Concetti Chiave
- La visione di Verga è pessimista, influenzata dal darwinismo sociale, che evidenzia l'egoismo e la lotta per la sopravvivenza tra gli uomini.
- Verga riconosce valori ideali come generosità e solidarietà, ma sottolinea che la realtà quotidiana non li rispecchia.
- Secondo Verga, la legge del più forte determina un futuro immutabile, senza speranze di cambiamento per l'umanità.
- Il Verismo di Verga si distingue per l'impersonalità, con un narratore che raccoglie il punto di vista dei personaggi senza giudizi personali.
- Nel Ciclo dei Vinti, Verga dimostra che la lotta per la vita attraversa tutte le classi sociali, mostrando che tutti sono, in definitiva, vinti.
La visione pessimista di Verga
La concezione della vita di verga è una concezione pessimista in quanto lui accetta la teoria delle selezione naturale e lotta della sopravvivenza di Darwin , che trova nel mondo vegetale,animale e fra gli uomini tanto è vero che per lui si parla di darwinismo sociale perché vede nella realtà di tutti i giorni l'egoismo, l'interesse economico che sono i valori fondamentale del suo tempo che tendono a far in modo che pochi siano i vincitori e tanti i vinti, ma Verga ritiene che i vincitori di oggi saranno i vinti di domani.
Valori ideali e realtà
Verga crede in alcuni valori come la generosità, la solidarietà, la religione della famiglia però dice che sono valori ideali che si desiderano nella realtà di tutti i giorni ma la realtà non è questa.
Siccome la legge del più forte è una legge naturale, egli ritiene che non può far sperare a nessun cambiamento del futuro quindi Verga non pensa che le cose possa migliorare perchè la realtà dell'uomo è di natura malvagia che tende a sopraffare gli altri e nessuno la può cambiare perchè così è stato nel passato,così è nel presente e così sarà nel futuro.
Il Verismo e l'impersonalità
Insieme a questa concezione materialistica della vita, il principio fondamentale del Verismo di Verga è rappresentato dall'impersonalità che è diversa da quella di Zola.

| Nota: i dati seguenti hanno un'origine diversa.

(** * flcli: command parser and chunked transfer engine

    A shallow embedding of [apps/flcli/main.c] (the FPGALink command-line
    client used by the railway signal controller): the hex helpers, the
    16-bit checksum, [doRead], [doWrite] and [parseLine].

    Conventions
    - a C string is the list of its characters; a [const char *] into it is
      the suffix that starts at the pointed-to character, the terminating NUL
      being the end of the list (or an explicit ["000"] character);
    - [uint8], [uint16], [uint32], [size_t] and [unsigned long] values are
      [Z] with the wrap-around written where the source narrows;
    - the FPGALink transport ([libfpgalink]) is an interface: the theorems
      hold for every implementation of it;
    - stdio is a small in-memory file system;
    - every transport call and every [fread]/[fwrite] is logged, so that the
      order of the calls can be stated. *)

From Stdlib Require Import ZArith List Ascii String Bool Lia Arith.
Import ListNotations.

Local Open Scope char_scope.
Local Open Scope Z_scope.

(* ===================================================================== *)
(** ** Characters and C strings *)
(* ===================================================================== *)

Definition cstring := list ascii.

Definition NUL : ascii := "000".

(** The double quote character *)
Definition DQUOTE : ascii := "034".

(** The C string written as a Rocq string. *)
Definition cstr (s : string) : cstring := list_ascii_of_string s.

(** [*p] *)
Definition deref (p : cstring) : ascii :=
  match p with
  | [] => NUL
  | c :: _ => c
  end.

(** [p + 1], for a [p] that does not point at the terminator *)
Definition next (p : cstring) : cstring :=
  match p with
  | [] => []
  | _ :: r => r
  end.

(** The value of a [char] in a comparison ([char] is signed on the targets
    of the source). *)
Definition char_val (c : ascii) : Z :=
  let n := Z.of_N (N_of_ascii c) in
  if n <? 128 then n else n - 256.

Definition char_between (lo hi c : ascii) : bool :=
  (char_val lo <=? char_val c) && (char_val c <=? char_val hi).

Definition char_eqb (a b : ascii) : bool := Ascii.eqb a b.

(* ===================================================================== *)
(** ** Fixed-width integers *)
(* ===================================================================== *)

Definition uint8 (x : Z) : Z := x mod 2 ^ 8.
Definition uint16 (x : Z) : Z := x mod 2 ^ 16.
Definition uint32 (x : Z) : Z := x mod 2 ^ 32.

(* ===================================================================== *)
(** ** The C library: [strtoul] in base 16 *)
(* ===================================================================== *)

Module Libc.

(** [unsigned long] is 64 bits wide (LP64, the non-WIN32 branch of the
    source). *)
Definition ULONG_MAX : Z := 2 ^ 64 - 1.

Definition ERANGE : Z := 34.
Definition EINVAL : Z := 22.

(** [isspace] in the C locale *)
Definition isspace (c : ascii) : bool :=
  char_eqb c " " || char_between "009" "013" c.

Definition digit16 (c : ascii) : option Z :=
  if char_between "0" "9" c then Some (char_val c - char_val "0")
  else if char_between "a" "f" c then Some (char_val c - char_val "a" + 10)
  else if char_between "A" "F" c then Some (char_val c - char_val "A" + 10)
  else None.

Definition is_digit16 (c : ascii) : bool :=
  match digit16 c with
  | Some _ => true
  | None => false
  end.

Fixpoint skip_space (s : cstring) : cstring :=
  match s with
  | c :: r => if isspace c then skip_space r else s
  | [] => []
  end.

(** The digit loop: accumulates while hex digits follow; once the value
    leaves the range of [unsigned long] the overflow flag stays set and
    the remaining digits are still consumed. *)
Fixpoint digits (acc : Z) (overflow : bool) (s : cstring)
  : Z * bool * cstring :=
  match s with
  | c :: r =>
      match digit16 c with
      | Some d =>
          let acc' := acc * 16 + d in
          if overflow || (ULONG_MAX <? acc')
          then digits acc true r
          else digits acc' false r
      | None => (acc, overflow, s)
      end
  | [] => (acc, overflow, [])
  end.

Record strtoul_result := {
  st_value : Z;        (* the returned [unsigned long] *)
  st_end : cstring;    (* [*endptr] *)
  st_errno : Z         (* [errno] after the call ([errno = 0] before it) *)
}.

(** [strtoul(nptr, &end, 16)] called with [errno == 0].

    White space is skipped, then an optional sign, then an optional
    [0x]/[0X] that is followed by a hex digit, then the digits.  With no
    digit at all the result is 0 and [end == nptr]; ISO C says nothing
    about [errno] in that case and POSIX allows [EINVAL]: [einval] tells
    which the C library does (glibc and the Microsoft runtime leave
    [errno] alone: [einval = false]). *)
Definition strtoul16 (einval : bool) (nptr : cstring) : strtoul_result :=
  let s := skip_space nptr in
  let negative := char_eqb (deref s) "-" in
  let s1 := if char_eqb (deref s) "-" || char_eqb (deref s) "+"
            then next s else s in
  let s2 := if char_eqb (deref s1) "0"
               && (char_eqb (deref (next s1)) "x"
                   || char_eqb (deref (next s1)) "X")
               && is_digit16 (deref (next (next s1)))
            then next (next s1) else s1 in
  if is_digit16 (deref s2) then
    let '(v, overflow, e) := digits 0 false s2 in
    if overflow
    then {| st_value := ULONG_MAX; st_end := e; st_errno := ERANGE |}
    else {| st_value := if negative then (- v) mod 2 ^ 64 else v;
            st_end := e; st_errno := 0 |}
  else
    {| st_value := 0; st_end := nptr;
       st_errno := if einval then EINVAL else 0 |}.

End Libc.

(* ===================================================================== *)
(** ** Hex helpers and the checksum (main.c, lines 51-91) *)
(* ===================================================================== *)

Definition isHexDigit (ch : ascii) : bool :=
  char_between "0" "9" ch || char_between "a" "f" ch || char_between "A" "F" ch.

(** One step of every checksum loop of the source:
    [cksum = (uint16)(cksum + *data++)]. *)
Definition cksum_step (cksum byte : Z) : Z := uint16 (cksum + byte).

(** The inline loops of [doRead] and [doWrite]: [csVal] updated with the
    bytes of one chunk, in order. *)
Definition cksum_chunk (csVal : Z) (chunk : list Z) : Z :=
  fold_left cksum_step chunk csVal.

(** [calcChecksum(data, length)], [data] being the [length] bytes. *)
Definition calcChecksum (data : list Z) : Z :=
  fold_left cksum_step data 0.

(** [getHexNibble]: [None] is the source's [true] (not a hex digit). *)
Definition getHexNibble (hexDigit : ascii) : option Z :=
  if char_between "0" "9" hexDigit
  then Some (uint8 (char_val hexDigit - char_val "0"))
  else if char_between "a" "f" hexDigit
  then Some (uint8 (char_val hexDigit - char_val "a" + 10))
  else if char_between "A" "F" hexDigit
  then Some (uint8 (char_val hexDigit - char_val "A" + 10))
  else None.

(** [getHexByte], reading [ptr[0]] and [ptr[1]]: [None] is the return
    value 1.  The second character is looked at only when the first is a
    hex digit ([&&] short-circuits). *)
Definition getHexByte (ptr : cstring) : option Z :=
  match getHexNibble (deref ptr) with
  | Some upperNibble =>
      match getHexNibble (deref (next ptr)) with
      | Some lowerNibble =>
          Some (uint8 (Z.lor (Z.shiftl upperNibble 4) lowerNibble))
      | None => None
      end
  | None => None
  end.

(** The return codes and their messages. *)
Inductive ReturnCode :=
| FLP_SUCCESS
| FLP_LIBERR
| FLP_BAD_HEX
| FLP_CHAN_RANGE
| FLP_CONDUIT_RANGE
| FLP_ILL_CHAR
| FLP_UNTERM_STRING
| FLP_NO_MEMORY
| FLP_EMPTY_STRING
| FLP_ODD_DIGITS
| FLP_CANNOT_LOAD
| FLP_CANNOT_SAVE
| FLP_ARGS.

Definition rc_value (rc : ReturnCode) : Z :=
  match rc with
  | FLP_SUCCESS => 0
  | FLP_LIBERR => 1
  | FLP_BAD_HEX => 2
  | FLP_CHAN_RANGE => 3
  | FLP_CONDUIT_RANGE => 4
  | FLP_ILL_CHAR => 5
  | FLP_UNTERM_STRING => 6
  | FLP_NO_MEMORY => 7
  | FLP_EMPTY_STRING => 8
  | FLP_ODD_DIGITS => 9
  | FLP_CANNOT_LOAD => 10
  | FLP_CANNOT_SAVE => 11
  | FLP_ARGS => 12
  end.

Definition errMessages (rc : ReturnCode) : option string :=
  match rc with
  | FLP_SUCCESS => None
  | FLP_LIBERR => None
  | FLP_BAD_HEX => Some "Unparseable hex number"%string
  | FLP_CHAN_RANGE => Some "Channel out of range"%string
  | FLP_CONDUIT_RANGE => Some "Conduit out of range"%string
  | FLP_ILL_CHAR => Some "Illegal character"%string
  | FLP_UNTERM_STRING => Some "Unterminated string"%string
  | FLP_NO_MEMORY => Some "No memory"%string
  | FLP_EMPTY_STRING => Some "Empty string"%string
  | FLP_ODD_DIGITS => Some "Odd number of digits"%string
  | FLP_CANNOT_LOAD => Some "Cannot load file"%string
  | FLP_CANNOT_SAVE => Some "Cannot save file"%string
  | FLP_ARGS => Some "Bad arguments"%string
  end.

(* ===================================================================== *)
(** ** The environment: FPGALink transport, stdio, call log *)
(* ===================================================================== *)

(** [FLStatus]: zero is success, everything else a failure. *)
Inductive FLStatus :=
| FL_SUCCESS
| FL_FAILURE.

Definition fl_failed (s : FLStatus) : bool :=
  match s with
  | FL_SUCCESS => false
  | FL_FAILURE => true
  end.

(** The calls of [libfpgalink] that [main.c] makes on a [struct FLContext *],
    as functions of the state [T] behind the handle.  A read hands back the
    bytes received. *)
Class Transport (T : Type) := {
  flSelectConduit : Z -> T -> FLStatus * T;
  flReadChannel : Z -> Z -> T -> FLStatus * list Z * T;
  flReadChannelAsyncSubmit : Z -> Z -> T -> FLStatus * T;
  flReadChannelAsyncAwait : T -> FLStatus * list Z * T;
  flWriteChannel : Z -> list Z -> T -> FLStatus * T;
  flWriteChannelAsync : Z -> list Z -> T -> FLStatus * T;
  flAwaitAsyncWrites : T -> FLStatus * T
}.

(** What the program does to its environment, in order. *)
Inductive Event :=
| EvSelectConduit (conduit : Z)
| EvReadChannel (chan count : Z)
| EvReadSubmit (chan count : Z)
| EvReadAwait
| EvWriteChannel (chan : Z) (data : list Z)
| EvWriteAsync (chan : Z) (data : list Z)
| EvAwaitWrites
| EvFread (asked got : Z)
| EvFwrite (asked put : Z).

Definition is_transport (e : Event) : bool :=
  match e with
  | EvFread _ _ | EvFwrite _ _ => false
  | _ => true
  end.

(** The transport calls of a log. *)
Definition calls (log : list Event) : list Event := filter is_transport log.

Definition is_select (e : Event) : bool :=
  match e with
  | EvSelectConduit _ => true
  | _ => false
  end.

(** The conduit selections of a log. *)
Definition conduit_calls (log : list Event) : list Event := filter is_select log.

(** Files: contents by name, the names that cannot be opened for writing,
    and the room left on the device (a write beyond it is short). *)
Record FileSys := {
  fs_files : list (string * list Z);
  fs_denied : list string;
  fs_room : Z
}.

(** An open [FILE *]: the unread rest of a file opened with "rb", or the
    name of a file opened with "wb". *)
Inductive FILE :=
| RStream (rest : list Z)
| WStream (name : string).

Definition zlength {A} (l : list A) : Z := Z.of_nat (List.length l).
Definition take {A} (n : Z) (l : list A) : list A := firstn (Z.to_nat n) l.
Definition drop {A} (n : Z) (l : list A) : list A := skipn (Z.to_nat n) l.

Fixpoint fs_lookup (name : string) (files : list (string * list Z))
  : option (list Z) :=
  match files with
  | [] => None
  | (n, d) :: r => if String.eqb n name then Some d else fs_lookup name r
  end.

Fixpoint fs_remove (name : string) (files : list (string * list Z))
  : list (string * list Z) :=
  match files with
  | [] => []
  | (n, d) :: r =>
      if String.eqb n name then fs_remove name r else (n, d) :: fs_remove name r
  end.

Utilizzando questo metodo l'autore si eclissa e non c'è più il narratore onnisciente come nel caso di Manzoni che sapeva ciò che succedeva, giudicava, interveniva e raccontava le cose secondo il suo punto di vista con un livello culturale diverso da quello dei suoi personaggi; il narratore Verga non compare mai perché regredisce a livello dei suoi personaggi, quindi il narratore raccoglie il punto di vista dei personaggi della storia. Questo accade in Rosso Malpelo in cui la vicenda sembra essere raccontata da uno dei minatori di quella cava che ha una mentalità diversa da quella di Verga; nel romanzo dei Malavoglia in cui la vicenda sembra essere raccontata da uno delle persone del villaggio con una mentalità diversa da quella aristocratica di Verga; nel romanzo Mastro Don Gesualdo l'estraniamento di Verga diminuisce, perché il punto di vista di Gesualdo è molto simile a quello dell'autore.
Nel Verismo , Verga vuole raccontare la realtà analizzando tutte le classi sociali da quale più basse a quelle più alte, tanto è vero che scrive il Ciclo dei Vinti in cui vuole dimostrare come la lotta per la vita la si trova in tutti gli strati sociali e che tutti sono vinti.
Domande da interrogazione
- Qual è la concezione della vita di Verga e come si collega al darwinismo sociale?
- Quali valori ideali crede Verga esistano nella società?
- In che modo il Verismo di Verga si differenzia da quello di Zola?
- Qual è l'obiettivo di Verga nel Ciclo dei Vinti?
La concezione della vita di Verga è pessimista e si basa sulla teoria della selezione naturale di Darwin, evidenziando l'egoismo e l'interesse economico come valori fondamentali del suo tempo. Verga sostiene che pochi sono i vincitori e molti i vinti, e che i vincitori di oggi saranno i vinti di domani.
Verga crede in valori come la generosità, la solidarietà e la religione della famiglia, ma li considera ideali desiderati che non si riflettono nella realtà quotidiana, la quale è dominata dalla legge del più forte.
Il Verismo di Verga si caratterizza per l'impersonalità, in cui l'autore si eclissa e non interviene nella narrazione, a differenza di Zola. Verga raccoglie il punto di vista dei suoi personaggi, come in "Rosso Malpelo" e "I Malavoglia", rendendo la narrazione più vicina alla mentalità dei protagonisti.
Nel Ciclo dei Vinti, Verga intende analizzare la lotta per la vita in tutte le classi sociali, dimostrando che tutti, indipendentemente dalla loro posizione sociale, sono destinati a essere vinti nella dura realtà della vita.